From the data below, return the exact lines starting at the line containing "match parts with" and ending at the line containing "(hi : option nat).", both included, and nothing else.

-*-*-

(** * Role-aware financial assistant: retrieval, guardrails, evaluator, workflow

    A shallow embedding of the Python sources [src/retriever.py],
    [src/guardrails.py], [src/data.py] and [src/agent.py], followed by the
    properties of the specification that can be settled on it.

    Conventions of the embedding.
    - A Python [str] is a [string]: one [ascii] per character, so the model
      covers the code points 0..255; character classes ([str.strip],
      [str.lower], the regular-expression classes) follow CPython on that
      range.
    - A Python [int] is a [Z]; a [float] is a binary64 [PrimFloat.float].
    - A [dict] read by key is a [gmap]; a [dict] whose iteration order matters
      (the PII registry, a JSON object) is an association list; a [set] is a
      [gset].
    - The collaborators outside the repository (the FAISS index, the chat
      model, Python's [exec], the clock) are variables of the sections that
      use them. *)

From Stdlib Require Import ZArith Ascii String List Bool Lia.
From Stdlib Require Import Floats.PrimFloat.
From Stdlib Require DecimalString Uint63.
From stdpp Require Import base option list gmap strings.

Import ListNotations.
Set Warnings "-inexact-float".
Local Open Scope string_scope.
Local Open Scope list_scope.
Local Open Scope Z_scope.

(** ** Python values shared by the modules *)

(** A metadata value of a document: the corpus stores strings and years. *)
Inductive metaval :=
| MStr (s : string)
| MInt (n : Z).

#[global] Instance metaval_eq_dec : EqDecision metaval.
Proof. solve_decision. Defined.

(** [langchain_core.documents.Document]. *)
Record Document := mkDocument {
  page_content : string;
  metadata : gmap string metaval
}.

(** [l[:k]] for a Python list: a negative bound counts from the end. *)
Definition py_slice_to {A} (l : list A) (k : Z) : list A :=
  if k <? 0 then take (length l - Z.to_nat (- k))%nat l
  else take (Z.to_nat k) l.

(** [d.get(key, default)]. *)
Definition dict_get (d : gmap string metaval) (key : string) (default : metaval) : metaval :=
  match d !! key with
  | Some v => v
  | None => default
  end.

(** [v in s] for a set of strings: a non-string value is never a member. *)
Definition in_str_set (v : metaval) (s : gset string) : Prop :=
  match v with
  | MStr x => x ∈ s
  | MInt _ => False
  end.

#[global] Instance in_str_set_dec v s : Decision (in_str_set v s).
Proof. destruct v; simpl; apply _. Defined.

(** ** Python's [str] methods used by the sources *)

Module PyStr.

Definition code (c : ascii) : N := N_of_ascii c.

Definition between (lo hi : N) (c : ascii) : bool :=
  ((lo <=? code c) && (code c <=? hi))%N.

(** [str.isspace] on one character (CPython's [Py_UNICODE_ISSPACE]):
    TAB..CR, FS..US, SPACE, NEL and NBSP are the ones below 256. *)
Definition isspace (c : ascii) : bool :=
  between 9 13 c || between 28 32 c || (code c =? 133)%N || (code c =? 160)%N.

(** [Py_UNICODE_ISDECIMAL]: below 256 only the ASCII digits. *)
Definition isdecimal (c : ascii) : bool := between 48 57 c.

(** [str.isalnum] on one character, below 256: ASCII letters and digits,
    the Latin-1 letters, and the superscripts and fractions that are
    numeric. *)
Definition isalnum (c : ascii) : bool :=
  between 48 57 c || between 65 90 c || between 97 122 c
  || (code c =? 170)%N || between 178 179 c || (code c =? 181)%N
  || between 185 186 c || between 188 190 c
  || between 192 214 c || between 216 246 c || between 248 255 c.

(** [str.lower] on one character, below 256: [A-Z] and the Latin-1 capitals
    (U+00C0..U+00DE without the multiplication sign) move up by 32. *)
Definition lower_char (c : ascii) : ascii :=
  if between 65 90 c || (between 192 222 c && negb (code c =? 215)%N)
  then ascii_of_N (code c + 32)
  else c.

(** [s.lower()]. *)
Fixpoint lower (s : string) : string :=
  match s with
  | EmptyString => EmptyString
  | String c s' => String (lower_char c) (lower s')
  end.

(** [len(s)]. *)
Definition len (s : string) : Z := Z.of_nat (String.length s).

(** [s.lstrip()]. *)
Fixpoint lstrip (s : string) : string :=
  match s with
  | EmptyString => EmptyString
  | String c s' => if isspace c then lstrip s' else s
  end.

(** [s.rstrip()]. *)
Fixpoint rstrip (s : string) : string :=
  match s with
  | EmptyString => EmptyString
  | String c s' =>
      match rstrip s' with
      | EmptyString => if isspace c then EmptyString else String c EmptyString
      | r => String c r
      end
  end.

(** [s.strip()]. *)
Definition strip (s : string) : string := rstrip (lstrip s).

(** Truth value of a string: [not s] holds for the empty string only. *)
Definition truthy (s : string) : bool :=
  match s with
  | EmptyString => false
  | String _ _ => true
  end.

(** [s.startswith(p)]. *)
Fixpoint startswith (p s : string) : bool :=
  match p, s with
  | EmptyString, _ => true
  | String a p', String b s' => if ascii_dec a b then startswith p' s' else false
  | String _ _, EmptyString => false
  end.

(** [sub in s]. *)
Fixpoint contains (sub s : string) : bool :=
  startswith sub s
  || match s with
     | EmptyString => false
     | String _ s' => contains sub s'
     end.

(** [s.replace(old, new)] for a non-empty [old]: occurrences are replaced
    from the left and do not overlap. [skip] counts the characters of the
    occurrence just replaced that are still to be passed over. *)
Fixpoint replace_from (old new : string) (skip : nat) (s : string) : string :=
  match s with
  | EmptyString => EmptyString
  | String c s' =>
      match skip with
      | S k => replace_from old new k s'
      | O =>
          if startswith old s
          then new +:+ replace_from old new (String.length old - 1) s'
          else String c (replace_from old new O s')
      end
  end.

Definition replace (old new s : string) : string := replace_from old new O s.

(** [s.split(sep)] for a non-empty [sep]: [cur] is the piece being read, in
    reverse. *)
Fixpoint split_from (sep : string) (skip : nat) (cur : string) (s : string) : list string :=
  match s with
  | EmptyString => [cur]
  | String c s' =>
      match skip with
      | S k => split_from sep k cur s'
      | O =>
          if startswith sep s
          then cur :: split_from sep (String.length sep - 1) EmptyString s'
          else split_from sep O (cur +:+ String c EmptyString) s'
      end
  end.

Definition split (sep s : string) : list string := split_from sep O EmptyString s.

(** [sep.join(parts)]. *)
Fixpoint join (sep : string) (parts : list string) : string :=
  match parts with
  | [] => EmptyString
  | [p] => p
  | p :: rest => p +:+ sep +:+ join sep rest
  end.

(** [s[:n]] for [n >= 0]. *)
Fixpoint take_chars (n : nat) (s : string) : string :=
  match n, s with
  | O, _ => EmptyString
  | S _, EmptyString => EmptyString
  | S n', String c s' => String c (take_chars n' s')
  end.

(** The double quote, character 34. *)
Definition dquote : string := String "034"%char EmptyString.

(** The line feed, character 10. *)
Definition newline : string := String "010"%char EmptyString.

(** [str(n)] for an [int]. *)
Definition str_of_int (n : Z) : string :=
  DecimalString.NilZero.string_of_int (Z.to_int n).

End PyStr.

(** ** The part of Python's [re] that the PII registry uses

    Patterns are sequences of word boundaries and of quantified
    single-character atoms (a literal, an escape, a bracket class); this
    covers the four patterns of [PII_PATTERNS]. [re.search] only reports
    whether some match exists, so the order in which the backtracking
    engine tries alternatives does not matter. *)

Module Re.

Inductive cset_item :=
| CsChar (c : ascii)
| CsRange (lo hi : ascii)
| CsDigit
| CsSpace.

Inductive item :=
| Boundary
| Repeat (cs : list cset_item) (lo : nat) (hi : option nat).

Definition cset_item_mem (c : ascii) (i : cset_item) : bool :=
  match i with
  | CsChar a => if ascii_dec a c then true else false
  | CsRange lo hi => PyStr.between (PyStr.code lo) (PyStr.code hi) c
  | CsDigit => PyStr.isdecimal c
  | CsSpace => PyStr.isspace c
  end.

Definition cset_mem (cs : list cset_item) (c : ascii) : bool :=
  existsb (cset_item_mem c) cs.

(** [\w] for a [str] pattern: alphanumeric or underscore. *)
Definition is_word (c : ascii) : bool :=
  PyStr.isalnum c || (PyStr.code c =? 95)%N.

(** [\b]: exactly one of the characters around the position is a word
    character. *)
Definition at_boundary (prev : option ascii) (s : string) : bool :=
  xorb (match prev with Some c => is_word c | None => false end)
       (match s with String c _ => is_word c | EmptyString => false end).

Definition below (hi : option nat) (n : nat) : bool :=
  match hi with
  | Some h => (n <? h)%nat
  | None => true
  end.

(** Does the pattern match at the current position? [prev] is the character
    before the position, [s] the text from the position on. *)
Fixpoint match_here (p : list item) (prev : option ascii) (s : string) {struct p} : bool :=
  match p with
  | [] => true
  | Boundary :: p' => if at_boundary prev s then match_here p' prev s else false
  | Repeat cs lo hi :: p' =>
      (fix rep (n : nat) (prev : option ascii) (s : string) {struct s} : bool :=
         if (if (lo <=? n)%nat then match_here p' prev s else false) then true
         else
           match s with
           | EmptyString => false
           | String c s' =>
               if below hi n && cset_mem cs c then rep (S n) (Some c) s' else false
           end) O prev s
  end.

(** The scan of [re.search] over the start positions. *)
Fixpoint search_from (p : list item) (prev : option ascii) (s : string) : bool :=
  if match_here p prev s then true
  else
    match s with
    | EmptyString => false
    | String c s' => search_from p (Some c) s'
    end.

(** *** Reading a pattern *)

Definition is_special (c : ascii) : bool :=
  existsb (fun a => if ascii_dec a c then true else false)
    (list_ascii_of_string ".^$*+?{}[]\|()").

Definition escape_class (c : ascii) : option cset_item :=
  if ascii_dec c "d" then Some CsDigit
  else if ascii_dec c "s" then Some CsSpace
  else if is_special c || (if ascii_dec c "-" then true else false) then Some (CsChar c)
  else None.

-*-*-

__Problem solution__.
  match parts with
  | [] => EmptyString
  | [p] => p
  | p :: rest => p +:+ sep +:+ join sep rest
  end.

(** [s[:n]] for [n >= 0]. *)
Fixpoint take_chars (n : nat) (s : string) : string :=
  match n, s with
  | O, _ => EmptyString
  | S _, EmptyString => EmptyString
  | S n', String c s' => String c (take_chars n' s')
  end.

(** The double quote, character 34. *)
Definition dquote : string := String "034"%char EmptyString.

(** The line feed, character 10. *)
Definition newline : string := String "010"%char EmptyString.

(** [str(n)] for an [int]. *)
Definition str_of_int (n : Z) : string :=
  DecimalString.NilZero.string_of_int (Z.to_int n).

End PyStr.

(** ** The part of Python's [re] that the PII registry uses

    Patterns are sequences of word boundaries and of quantified
    single-character atoms (a literal, an escape, a bracket class); this
    covers the four patterns of [PII_PATTERNS]. [re.search] only reports
    whether some match exists, so the order in which the backtracking
    engine tries alternatives does not matter. *)

Module Re.

Inductive cset_item :=
| CsChar (c : ascii)
| CsRange (lo hi : ascii)
| CsDigit
| CsSpace.

Inductive item :=
| Boundary
| Repeat (cs : list cset_item) (lo : nat) (hi : option nat).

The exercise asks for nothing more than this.